二重行政の廃止と住民サービスを拡充するためだと言うが、市長自ら「現在では二重行政はない」と言っている。バーチャル都構想のおかげということだろうが、それなら現在のままでよいのではないだろうか。支持が高いのだから政治政党の座は揺るがないだろう。引き続き二人で大阪をよくしてくれればよい。特別区になれば長が5人になるので、政治政党が異なれば衝突する機会は増えるのではないだろうか。大阪府と特別区で行政区分をすると言っても、特別区も各々独立した自治体になるので、仲よく手を取り合えるとは限らないのではないだろうか。
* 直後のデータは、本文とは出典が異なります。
(** *** The steps *)
Definition files_only (s s' : res) : Prop :=
  lk_held (re_lock s') = lk_held (re_lock s) ∧ re_store_open s' = re_store_open s ∧
  re_host_open s' = re_host_open s ∧ re_dht_open s' = re_dht_open s.
Lemma on_files_only {A} (m : M osst A) s : files_only s (on_files m s).2.
Proof.
  unfold on_files, on_lock, lift_os, m_zoom. destruct (m (lk_os (re_lock s))) as [r o]. done.
Qed.
Lemma files_idle s0 s s' : files_only s s' → idle s0 s → idle s0 s'.
Proof. unfold files_only, idle. intuition congruence. Qed.
Lemma files_opened h d s0 s s' : files_only s s' → opened h d s0 s → opened h d s0 s'.
Proof. unfold files_only, opened. intuition congruence. Qed.
Lemma stage_files {A} (m : M osst A) (P : res → Prop) :
  (∀ s s', files_only s s' → P s → P s') → stage P (on_files m) (λ _, P) P.
Proof.
  intros H s Hs. pose proof (H _ _ (on_files_only m s) Hs). destruct (on_files m s) as [[] s']; done.
Qed.

Lemma acquire_stage s0 :
  stage (idle s0) (on_lock (AcquireLock (LockPath cfg))) (λ l s, l = Some lock_file ∧ locked s0 s) (idle s0).
Proof.
  intros s (Hh & Hst & Hho & Hd). unfold on_lock, m_zoom, AcquireLock.
  destruct (lift_os (open_rw (LockPath cfg) 420) (re_lock s)) as [r1 l1] eqn:E1.
  assert (lk_held l1 = lk_held (re_lock s)) as Hl1.
  { unfold lift_os, m_zoom in E1. destruct (open_rw _ _ (lk_os (re_lock s))). by injection E1 as _ <-. }
  rewrite (bind_wrap_run _ _ _ _ _ _ E1). destruct r1 as [[]|e]; [|split_and!; simpl; congruence].
  unfold flock_ex, m_wrap, mbind, M_bind. fold lock_file.
  case_decide as Hin; simpl; [split_and!; simpl; congruence|].
  split; [done|]. rewrite Hl1, Hh in *. done.
Qed.
Lemma close_lock_stage s0 s : locked s0 s → idle s0 (m_ignore (close_lock (Some lock_file)) s).2.
Proof.
  intros (Hn & Hh & Hst & Hho & Hd). split_and!; [|done..]. simpl. rewrite Hh. set_solver.
Qed.
Lemma open_store_stage s0 path :
  stage (locked s0) (open_store path) (λ _, opened false false s0) (locked s0).
Proof.
  intros s (Hn & Hh & Hst & Hho & Hd). unfold open_store. destruct (Store.Open path (re_db s)) as [[st|e] db]; done.
Qed.
Lemma release_stage s0 s st :
  opened false false s0 s → idle s0 (((m_ignore (close_store st) ;; m_ignore (close_lock (Some lock_file))) : M res unit) s).2.
Proof.
  intros (Hn & Hh & Hst & Hho & Hd). rewrite bind_ignore_run. apply close_lock_stage.
  unfold close_store. destruct (Store.Close st (re_db s)) as [r db]. done.
Qed.
Lemma release_host_stage s0 s st :
  opened true false s0 s →
  idle s0 (((m_ignore close_host ;; m_ignore (close_store st) ;; m_ignore (close_lock (Some lock_file))) : M res unit) s).2.
Proof.
  intros (Hn & Hh & Hst & Hho & Hd). rewrite bind_ignore_run. by apply release_stage.
Qed.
このままでは大阪が成長しないと言うが、どうすれば成長できると考えているのだろう。万博や統合型リゾートで大阪が成長するのだろうか。バーチャル都構想のおかげだと言う、淀川左岸線延伸やなにわ筋線が大阪の経済を豊かにしてくれるのだろうか。高齢化はますます進み、人口は減少の一途をたどっているのに、景気を起爆するには派手な箱物行政しかないと信じているのではないだろうか。WTCとりんくうゲートビルを悪だと言うが、二重行政を解消しても役所のすることは同じなのではないだろうか。社会情勢は変わろうとしていて、おそらくこれからは縮小均衡しなければならないはずなのに、いつまでも成長という言葉に囚われている。
10年間で1兆円の経済効果があると言うが、役所がいくら社会へ投資しても、民間が強くなければ発展はない。コロナがいつ収束するかわからない状況で、この数字はそのまま鵜呑みにはできないだろう。二重行政による経費節減も、前回の時には4,000億円と言っていたが、結局1億円程度しか効果がないそうで、どのような計算をしているのだろうと訝しくなる。
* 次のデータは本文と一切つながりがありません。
(** After a rollback no reference is new. *)
Lemma rollback_refs tmp path cs cause s0 s r s' :
  only_refs cs s0 s → rollback tmp path cs cause s = (r, s') → refs_of s' ⊆ refs_of s0.
Proof.
  intros Hs. unfold rollback. rewrite !bind_ignore_run.
  apply (only_refs_keep _ _ _ _ (keeps_refs_os os_close s)) in Hs. set (s1 := (on_os os_close s).2) in *.
  apply (only_refs_keep _ _ _ _ (keeps_refs_os (os_remove tmp) s1)) in Hs. set (s2 := (on_os (os_remove tmp) s1).2) in *.
  destruct Hs as [Hok Hh].
  assert (∀ cs s, xok s → ∃ s', m_foreach (λ c, m_ignore (on_node (on_stores (λ b fm, fst_delete b fm c)))) cs s = (Ok tt, s') ∧
    ∀ h, refs_of s' !! h = if decide (h ∈ map cid_hash cs) then None else refs_of s !! h) as Hdel.
  { clear -FSL. induction cs as [|c cs IH]; intros s Hs; [by exists s|]. cbn [m_foreach]. rewrite bind_ignore_run.
    set (s1 := (on_node (on_stores (λ b fm, fst_delete b fm c)) s).2).
    assert (xok s1 ∧ refs_of s1 = delete (cid_hash c) (refs_of s)) as [Hs1 E1].
    { destruct Hs as [Hb Hf]. unfold s1, on_node, on_sess, in_node, on_stores, m_zoom.
      destruct (fst_delete (nd_bs (ss_node (xf_sess s))) (nd_fm (ss_node (xf_sess s))) c) as [r [b fm]] eqn:E.
      destruct (fst_delete_spec _ _ _ _ _ _ Hb Hf E) as (Hb' & Hf' & _ & Hv). by split; [split|]. }
    destruct (IH s1 Hs1) as (s' & E & Hv). exists s'. split; [exact E|]. intros h. rewrite Hv, E1. cbn [map].
    destruct (decide (h ∈ map cid_hash cs)) as [Hin|Hin].
    - rewrite decide_True by (apply elem_of_cons; by right). done.
    - destruct (decide (h = cid_hash c)) as [->|Hne].
      + rewrite decide_True by apply list_elem_of_here. apply lookup_delete_eq.
      + rewrite decide_False by (rewrite elem_of_cons; tauto). by apply lookup_delete_ne. }
  destruct (Hdel cs s2 Hok) as (s3 & E3 & Hv). rewrite (bind_run_ok _ _ _ _ _ E3). intros [= _ <-].
  apply map_subseteq_spec. intros h ref. rewrite Hv. case_decide as Hin; [done|]. by rewrite Hh.
Qed.
Lemma place_blob_refs tmp path perm f a s0 s r s' :
  only_refs (ac_registered a) s0 s → place_blob tmp path perm f a s = (r, s') →
  is_ok r = false → refs_of s' ⊆ refs_of s0.
Proof.
  intros Hs. unfold place_blob. cbv zeta.
  assert (∀ s1 cause, only_refs (ac_registered a) s0 s1 →
    rollback tmp (mf_Path f) (ac_registered a) cause s1 = (r, s') → is_ok r = false → refs_of s' ⊆ refs_of s0) as Hback
    by (intros s1 cause H1 H2 _; by eapply rollback_refs).
  pose proof (keeps_refs_os os_close s) as F1. destruct (on_os os_close s) as [r1 s1] eqn:E1.
  rewrite (bind_try_run _ _ _ _ _ E1). apply (only_refs_keep _ _ _ _ F1) in Hs. cbn [snd] in Hs.
  destruct r1 as [[]|e]; [|by apply Hback]. case_decide; [by apply Hback|]. case_decide; [by apply Hback|].
  pose proof (keeps_refs_os (os_rename tmp path) s1) as F2. destruct (on_os (os_rename tmp path) s1) as [r2 s2] eqn:E2.
  rewrite (bind_try_run _ _ _ _ _ E2). apply (only_refs_keep _ _ _ _ F2) in Hs. cbn [snd] in Hs.
  destruct r2 as [[]|e]; [|by apply Hback].
  pose proof (keeps_refs_os (os_chmod path perm) s2) as F3. destruct (on_os (os_chmod path perm) s2) as [r3 s3] eqn:E3.
  rewrite (bind_try_run _ _ _ _ _ E3). apply (only_refs_keep _ _ _ _ F3) in Hs. cbn [snd] in Hs.
  destruct r3 as [[]|e]; [by intros [= <- <-]|by apply Hback].
Qed.
Lemma transfer_refs hub path perm total f leaves s r s' :
  xok s → transfer hub path perm total f leaves s = (r, s') → is_ok r = false → refs_of s' ⊆ refs_of s.
Proof.
  intros Hs. unfold transfer.
  assert (only_refs [] s s) as H0 by done.
  pose proof (keeps_refs_os randSuffix s) as F1. destruct (on_os randSuffix s) as [r1 s1] eqn:E1.
  apply (only_refs_keep _ _ _ _ F1) in H0. cbn [snd] in H0. destruct r1 as [x|e].
  2:{ rewrite (bind_run_err _ _ _ _ _ E1). intros [= <- <-] _. apply map_subseteq_spec. intros h ref.
      destruct H0 as [_ H0]. rewrite H0; [done|]. apply not_elem_of_nil. }
  rewrite (bind_run_ok _ _ _ _ _ E1). cbv zeta.
  set (tmp := path +:+ ".part-" +:+ x).
  pose proof (keeps_refs_os (os_create_trunc tmp 438) s1) as F2. destruct (on_os (os_create_trunc tmp 438) s1) as [r2 s2] eqn:E2.
  apply (only_refs_keep _ _ _ _ F2) in H0. cbn [snd] in H0. destruct r2 as [[]|e].
  2:{ rewrite (bind_run_err _ _ _ _ _ E2). intros [= <- <-] _. apply map_subseteq_spec. intros h ref.
      destruct H0 as [_ H0]. rewrite H0; [done|]. apply not_elem_of_nil. }
  rewrite (bind_run_ok _ _ _ _ _ E2).
  destruct (store_batches hub tmp path (mf_Path f) total (length leaves) (batches (length leaves) leaves) (mk_acc "" []) s2)
    as [r3 s3] eqn:E3.
  destruct (store_batches_refs _ _ _ _ _ _ _ (mk_acc "" []) s _ _ _ H0 E3) as (a' & res & -> & H3).
  rewrite (bind_run_ok _ _ _ _ _ E3). cbn [fst snd]. destruct res as [[]|e].
  - by apply place_blob_refs.
  - intros H _. by eapply rollback_refs.
Qed.

(** C32. A pull that fails on a file, at whatever step, leaves no new reference:
    every nocopy reference there is afterwards was there before, so none points
    into a blob that was never completed.  The converse does not hold: the
    rollback also deletes references that were there before the pull. *)
Theorem reconstructFile_rollback fuel hub p total f c s r s' :
  xok s → mf_Size f ≠ 0%Z → reconstructFile fuel hub p total f c s = (r, s') → is_ok r = false →
  refs_of s' ⊆ refs_of s.
Proof.
  intros Hs Hsz. unfold reconstructFile. case_decide; [by intros [= <- <-]|]. cbv zeta.
  set (blob := BlobPath p (mf_BlobName f)).
  set (perm := if decide (Z.land (mf_Mode f) 511 = 0%Z) then 420%Z else Z.land (mf_Mode f) 511).
  assert (pres keeps_refs (cached blob f)) as F1.
  { unfold cached. apply pres_bind; [apply _|apply pres_try, keeps_refs_os|]. intros [info|e]; [|apply pres_ret, _].
    case_decide; [|apply pres_ret, _]. apply pres_bind; [apply _|apply pres_try, keeps_refs_os|]. intros. apply pres_ret, _. }
  specialize (F1 s Hs). destruct (cached blob f s) as [r1 s1] eqn:E1. cbn [snd] in F1. destruct F1 as [Hs1 R1].
  destruct r1 as [hit|e].
  2:{ rewrite (bind_run_err _ _ _ _ _ E1). intros [= <- <-] _. by rewrite R1. }
  rewrite (bind_run_ok _ _ _ _ _ E1). destruct hit; [by intros [= <- <-]|].
  pose proof (keeps_refs_os (os_mkdir_all (Blobs p) 493) s1 Hs1) as F2.
  destruct (on_os (os_mkdir_all (Blobs p) 493) s1) as [r2 s2] eqn:E2. cbn [snd] in F2. destruct F2 as [Hs2 R2].
  destruct r2 as [[]|e].
  2:{ rewrite (bind_run_err _ _ _ _ _ E2). intros [= <- <-] _. by rewrite R2, R1. }
  rewrite (bind_run_ok _ _ _ _ _ E2), decide_False by done.
  pose proof (keeps_sess _ (keeps_collectLeaves fuel c []) s2 Hs2) as F3.
  destruct (on_sess (collectLeaves fuel c []) s2) as [r3 s3] eqn:E3. cbn [snd] in F3. destruct F3 as [Hs3 R3].
  rewrite (bind_wrap_run _ _ _ _ _ _ E3), <- R1, <- R2, <- R3.
  destruct r3 as [[[|l ls]|]|e]; try by intros [= <- <-]. by apply transfer_refs.
Qed.
End refs.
住民サービス拡充については、長が1人より4人いるほうが目配りは利くだろう。でもサービスを提供する原資がなければ何人いても仕方がない。ひとつだった自治体が4つになれば、分担されても役所運営の基礎となる部分は4特別区で同じく必要で、単純に4倍の経費がかかるのではないだろうか。発言を撤回させられ捏造とまで言わされてしまったが、先の毎日新聞の記事はあながち間違いではなかったのだろう。政令指定都市が解除されれば交付金は大阪府へ渡るが、大阪府の財政が厳しくなった場合は、特別区は十分な給付を受けられるのだろうか。
市職員の9割が特別区へ移り、1,700人は府へ移るそうだが、万博の準備もしなければならないので、とても大変なことになるだろう。4年の準備期間で間に合うのだろうか。賛成票獲得のために残すことにした区役所は、施行したあとも窓口がゴタゴタするに違いなく、住民サービスは滞るのではないだろうか。区役所名を現在のまま残すそうだが、特別区名でなくなる20の地域自治区においては、暮らしの中で混乱が生じるのではないだろうか。